## Work order
Restate word for word the entries below, starting with the line with "else cons_head c (split s')" and continuing through the line with "exists b', b''.". Include both of those lines and no others.

[Opening Records provided section]

(** * hamster-cli: range defaulting, word wrapping and the listing report

    A shallow embedding of the pure logic of [src/hamster-cli.py]:
    [word_wrap], [fact_dict], the range defaulting of [HamsterCli.list] /
    [HamsterCli.search] and the report printed by [HamsterCli._list].

    Conventions.
    - A Python [str] is a [string]; one character of the model stands for one
      code point, so [len] is [String.length].
    - Python integers are [Z] where they may be negative ([max_len]) and [nat]
      where they are lengths or calendar fields.
    - [print] appends one string to the output, a [list string] with one
      element per call.
    - [None] is [option]'s [None]; [datetime] objects are always truthy, so
      [x or y] on an optional datetime is [y] exactly when [x] is [None]. *)

From Stdlib Require Import List String Ascii Bool Arith ZArith Lia.
From Stdlib Require Import Permutation Sorted DecimalString.
Import ListNotations.

Local Open Scope list_scope.
Local Open Scope string_scope.

(** ** Python string primitives *)

(** [str.isspace] on one character, for the code points below 256: the
    characters that [str.split()] and [str.strip()] treat as whitespace. *)
Definition isspace (c : ascii) : bool :=
  let n := nat_of_ascii c in
  (Nat.leb 9 n && Nat.leb n 13) || (Nat.leb 28 n && Nat.leb n 32)
  || Nat.eqb n 133 || Nat.eqb n 160.

(** Truthiness of a [str]: the empty string is falsy. *)
Definition truthy (s : string) : bool :=
  match s with
  | EmptyString => false
  | String _ _ => true
  end.

(** Puts a character in front of the first word of a word list. *)
Definition cons_head (c : ascii) (ws : list string) : list string :=
  match ws with
  | [] => [String c ""]
  | w :: ws' => String c w :: ws'
  end.

(** [str.split()] without a separator: the maximal runs of characters that
    are not whitespace, in order; no empty string is produced. *)
Fixpoint split (s : string) : list string :=
  match s with
  | EmptyString => []
  | String c s' =>
      if isspace c then split s'
      else match s' with
           | EmptyString => [String c ""]
           | String c' _ =>
               if isspace c' then String c "" :: split s'
               else cons_head c (split s')
           end
  end.

(** [str.lstrip()], [str.rstrip()] and [str.strip()] without argument. *)
Fixpoint lstrip (s : string) : string :=
  match s with
  | EmptyString => ""
  | String c s' => if isspace c then lstrip s' else s
  end.
(** X10: on a book reached by operations with positive volumes, adding an
    order under an unregistered id (with a positive volume that its level
    can take) and deleting it again restores the registry and the levels of
    both sides, in every strategy: a level that the order created is
    removed, a level that it joined gets its former volume back. *)
Theorem X10_add_then_delete_restores_the_book (s : Strategy) (ops : list Op)
    (b : book_state s) (orderId : N) (sd : Side) (p vol : Z) :
  Forall volumes_positive ops → after s ops = Ok b →
  registry s b !! orderId = None → 0 < vol →
  (∀ lv, lv ∈ levels s sd b → price lv = p → volume lv + vol ≤ INT64_MAX) →
  ∃ b' b'', @AddOrder _ (strategy_book s) orderId sd p vol b = Ok b' ∧
            @DeleteOrder _ (strategy_book s) orderId b' = Ok b'' ∧
            registry s b'' = registry s b ∧
            ∀ sd', levels s sd' b'' = levels s sd' b.
Proof.
  intros Hops Hrun Hd Hvol Hagg.
  pose proof (positive_inv_after s ops b Hops Hrun) as Hpinv.
  pose proof Hpinv as (Hinv & Hcons & Hpos & _).
  pose proof (reachable_inv_wf s b Hinv) as Hwf.
  rewrite registry_view in Hd.
  destruct (add_then_delete (bid_comp_of s) (ask_comp_of s) orderId sd p vol (view s b)
              Hwf Hpos Hd Hvol) as (vb' & Hadd & Hdel).
  { intros lv. rewrite <- levels_view. apply Hagg. }
  destruct (positive_inv_step s (Add orderId sd p vol) b Hvol Hpinv) as [Hnot1 Hstep1].
  destruct (strategy_apply_op_Ok s (Add orderId sd p vol) b vb' Hinv Hnot1 Hadd)
    as (b' & Hb' & Hview').
  pose proof (Hstep1 b' Hb') as Hpinv'.
  destruct (positive_inv_step s (Delete orderId) b' I Hpinv') as [Hnot2 _].
  rewrite <- Hview' in Hdel.
  destruct (strategy_apply_op_Ok s (Delete orderId) b' (view s b) (proj1 Hpinv') Hnot2 Hdel)
    as (b'' & Hb'' & Hview'').
  exists b', b''. split; [exact Hb'|]. split; [exact Hb''|].
  rewrite !registry_view, Hview''. split; [done|].
  intros sd'. by rewrite !levels_view, Hview''.
Qed.

Lemma X10_witness :
  ∃ b' b'',
    @AddOrder _ (strategy_book StdMap) 3%N Bid 100 20 c6_map_book = Ok b' ∧
    @DeleteOrder _ (strategy_book StdMap) 3%N b' = Ok b'' ∧
    registry StdMap b'' = registry StdMap c6_map_book ∧
    ∀ sd', levels StdMap sd' b'' = levels StdMap sd' c6_map_book.
Proof.
  apply (X10_add_then_delete_restores_the_book StdMap c6_ops c6_map_book 3%N Bid 100 20).
  - repeat constructor; simpl; lia.
  - reflexivity.
  - by vm_compute.
  - lia.
  - intros lv Hlv _. vm_compute in Hlv. apply list_elem_of_singleton in Hlv as ->. by vm_compute.
Defined.
(** libm: [np.exp], [np.sqrt], and C's [pow] behind both Python's [**] and
    [np.power]. *)
Class Libm (num : Type) : Type := {
  fexp : num -> num;
  fsqrt : num -> num;
  fpow : num -> num -> num;
}.

(** NumPy's legacy global generator: [np.random.seed(s)] builds a state
    from an integer, [legacy_gauss] draws one standard normal and advances
    the state. *)
Class Rng (num : Type) : Type := {
  rng_state : Type;
  mt_seed : Z -> rng_state;
  legacy_gauss : rng_state -> num * rng_state;
}.

(** *** Binary64 *)

Module Binary64.

Definition Z2f (z : Z) : float :=
  SF2Prim (binary_normalize prec emax z 0 false).

(** Floor of a finite float; 0 for NaN and the infinities (NumPy never
    indexes with those here). *)
Definition floor (x : float) : Z :=
  match Prim2SF x with
  | S754_finite s m e =>
      let v := if s then Z.neg m else Z.pos m in
      if (0 <=? e)%Z then v * 2 ^ e else v / 2 ^ (- e)
  | _ => 0
  end.

Definition two52 : float := Eval compute in Z2f (2 ^ 52).

(** C's [rint] in the default rounding mode. *)
Definition rint (x : float) : float :=
  if PrimFloat.ltb (PrimFloat.abs x) two52 then
    if PrimFloat.ltb x PrimFloat.zero
    then PrimFloat.opp (PrimFloat.sub (PrimFloat.add (PrimFloat.opp x) two52) two52)
    else PrimFloat.sub (PrimFloat.add x two52) two52
  else x.

Definition max_float : float :=
  Eval compute in Z2f ((2 ^ 53 - 1) * 2 ^ 971).

End Binary64.

#[global] Instance float_arith : Arith float := {|
  of_Z := Binary64.Z2f;
  add := PrimFloat.add;
  sub := PrimFloat.sub;
  mul := PrimFloat.mul;
  div := PrimFloat.div;
  ltb := PrimFloat.ltb;
  leb := PrimFloat.leb;
  eqb := PrimFloat.eqb;
  fabs := PrimFloat.abs;
  isnan := PrimFloat.is_nan;
  isposinf := fun x => PrimFloat.eqb x infinity;
  isneginf := fun x => PrimFloat.eqb x neg_infinity;
  floorZ := Binary64.floor;
  rint := Binary64.rint;
  finfo_max := Binary64.max_float;
|}.

(** *** Exact rationals

    [Q] has no NaN and no infinity: [isnan], [isposinf] and [isneginf] are
    constantly false, and a
    division by zero yields 0 (Rocq's convention) where IEEE yields an
    infinity or NaN.  [finfo_max] is never reached. *)

Module Exact.

(** Round half to even. *)
Definition rint (x : Q) : Q :=
  let f := Qfloor x in
  let r := (x - inject_Z f)%Q in
  match (r ?= 1 # 2)%Q with
  | Lt => inject_Z f
  | Gt => inject_Z (f + 1)
  | Eq => inject_Z (if Z.even f then f else f + 1)
  end.

End Exact.

#[global] Instance Q_arith : Arith Q := {|
  of_Z := inject_Z;
  add := Qplus;
  sub := Qminus;
  mul := Qmult;
  div := Qdiv;
  ltb := fun x y => negb (Qle_bool y x);
  leb := Qle_bool;
  eqb := Qeq_bool;
  fabs := Qabs;
  isnan := fun _ => false;
  isposinf := fun _ => false;
  isneginf := fun _ => false;
  floorZ := Qfloor;
  rint := Exact.rint;
  finfo_max := 0%Q;
|}.

(** ** Python and NumPy primitives used by the calculators *)

Section Numeric.
Context {num : Type} {arith : Arith num}.

Definition zero : num := of_Z 0.
Definition one : num := of_Z 1.
(** ** The destructor *)

Lemma wp_destroy T s rs vss :
  owns T s rs vss →
  wp False (destroy T) s (λ _ s',
    released s' = released s ++ rs ++ [t T] ∧
    ∀ b, mem s' !! b = if decide (b ∈ t T :: rs) then None else mem s !! b).
Proof.
  intros [Hout Hrows Hnd Hnr Hnc _].
  apply NoDup_cons in Hnd as [Ht Hnd].
  set (I := λ (i : Z) (s' : state),
    released s' = released s ++ take (Z.to_nat i) rs ∧
    ∀ b, mem s' !! b = if decide (b ∈ take (Z.to_nat i) rs) then None else mem s !! b).
  unfold destroy. apply wp_bind. eapply wp_mono.
  { apply (wp_for_lt False _ (rows T) I).
    - split; [simpl; by rewrite app_nil_r|].
      intros b. destruct (decide (b ∈ take (Z.to_nat 0) rs)) as [Hin|]; [|done].
      simpl in Hin. by apply elem_of_nil in Hin.
    - intros i s' Hi [Hrel Hmem].
      destruct (lookup_lt_is_Some_2 rs (Z.to_nat i)) as [r Hr]; [lia|].
      destruct (Forall2_lookup_l _ _ _ _ _ Hrows Hr) as (vs & _ & Hvs).
      assert (r ∉ take (Z.to_nat i) rs) as Hfirst.
      { intros (k & Hk & Hlt)%elem_of_take.
        pose proof (NoDup_lookup _ _ _ _ Hnd Hk Hr). lia. }
      apply wp_bind. eapply wp_load_ptr.
      { rewrite Hmem, decide_False; [exact Hout|].
        intros Hin%elem_of_take. destruct Hin as (k & Hk%list_elem_of_lookup_2 & _). done. }
      { by apply in_block_lt. }
      { simpl. rewrite index_nat by lia. by rewrite list_lookup_fmap, Hr. }
      eapply wp_delete_array.
      { rewrite Hmem, decide_False by done. exact Hvs. }
      unfold I. simpl.
      replace (Z.to_nat (i + 1)) with (S (Z.to_nat i)) by lia.
      rewrite (take_S_r _ _ _ Hr). split.
      + by rewrite Hrel, <-app_assoc.
      + intros b. rewrite lookup_delete, Hmem.
        destruct (decide (r = b)) as [->|Hne].
        * rewrite decide_True; [done|]. apply elem_of_app. right. left.
        * destruct (decide (b ∈ take (Z.to_nat i) rs)) as [Hin|Hnin].
          -- rewrite decide_True; [done|]. apply elem_of_app. by left.
          -- rewrite decide_False; [done|].
             rewrite elem_of_app, list_elem_of_singleton.
             intros [?|?]; [done|congruence]. }
  intros [] s' [Hrel Hmem]. simpl in *.
  rewrite take_ge in Hrel, Hmem by lia.
  eapply wp_delete_array.
  { rewrite Hmem, decide_False by done. exact Hout. }
  split; simpl.
  - by rewrite Hrel, <-app_assoc.
  - intros b. rewrite lookup_delete, Hmem.
    destruct (decide (t T = b)) as [->|Hne].
    + rewrite decide_True; [done|]. left.
    + destruct (decide (b ∈ rs)) as [Hin|Hnin].
      * rewrite decide_True; [done|]. by right.
      * rewrite decide_False; [done|]. rewrite elem_of_cons.
        intros [?|?]; [congruence|done].
Qed.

[Closing Records provided section]

## Result
               else cons_head c (split s')
           end
  end.

(** [str.lstrip()], [str.rstrip()] and [str.strip()] without argument. *)
Fixpoint lstrip (s : string) : string :=
  match s with
  | EmptyString => ""
  | String c s' => if isspace c then lstrip s' else s
  end.
(** X10: on a book reached by operations with positive volumes, adding an
    order under an unregistered id (with a positive volume that its level
    can take) and deleting it again restores the registry and the levels of
    both sides, in every strategy: a level that the order created is
    removed, a level that it joined gets its former volume back. *)
Theorem X10_add_then_delete_restores_the_book (s : Strategy) (ops : list Op)
    (b : book_state s) (orderId : N) (sd : Side) (p vol : Z) :
  Forall volumes_positive ops → after s ops = Ok b →
  registry s b !! orderId = None → 0 < vol →
  (∀ lv, lv ∈ levels s sd b → price lv = p → volume lv + vol ≤ INT64_MAX) →
  ∃ b' b'', @AddOrder _ (strategy_book s) orderId sd p vol b = Ok b' ∧
            @DeleteOrder _ (strategy_book s) orderId b' = Ok b'' ∧
            registry s b'' = registry s b ∧
            ∀ sd', levels s sd' b'' = levels s sd' b.
Proof.
  intros Hops Hrun Hd Hvol Hagg.
  pose proof (positive_inv_after s ops b Hops Hrun) as Hpinv.
  pose proof Hpinv as (Hinv & Hcons & Hpos & _).
  pose proof (reachable_inv_wf s b Hinv) as Hwf.
  rewrite registry_view in Hd.
  destruct (add_then_delete (bid_comp_of s) (ask_comp_of s) orderId sd p vol (view s b)
              Hwf Hpos Hd Hvol) as (vb' & Hadd & Hdel).
  { intros lv. rewrite <- levels_view. apply Hagg. }
  destruct (positive_inv_step s (Add orderId sd p vol) b Hvol Hpinv) as [Hnot1 Hstep1].
  destruct (strategy_apply_op_Ok s (Add orderId sd p vol) b vb' Hinv Hnot1 Hadd)
    as (b' & Hb' & Hview').
  pose proof (Hstep1 b' Hb') as Hpinv'.
  destruct (positive_inv_step s (Delete orderId) b' I Hpinv') as [Hnot2 _].
  rewrite <- Hview' in Hdel.
  destruct (strategy_apply_op_Ok s (Delete orderId) b' (view s b) (proj1 Hpinv') Hnot2 Hdel)
    as (b'' & Hb'' & Hview'').
  exists b', b''. split; [exact Hb'|]. split; [exact Hb''|].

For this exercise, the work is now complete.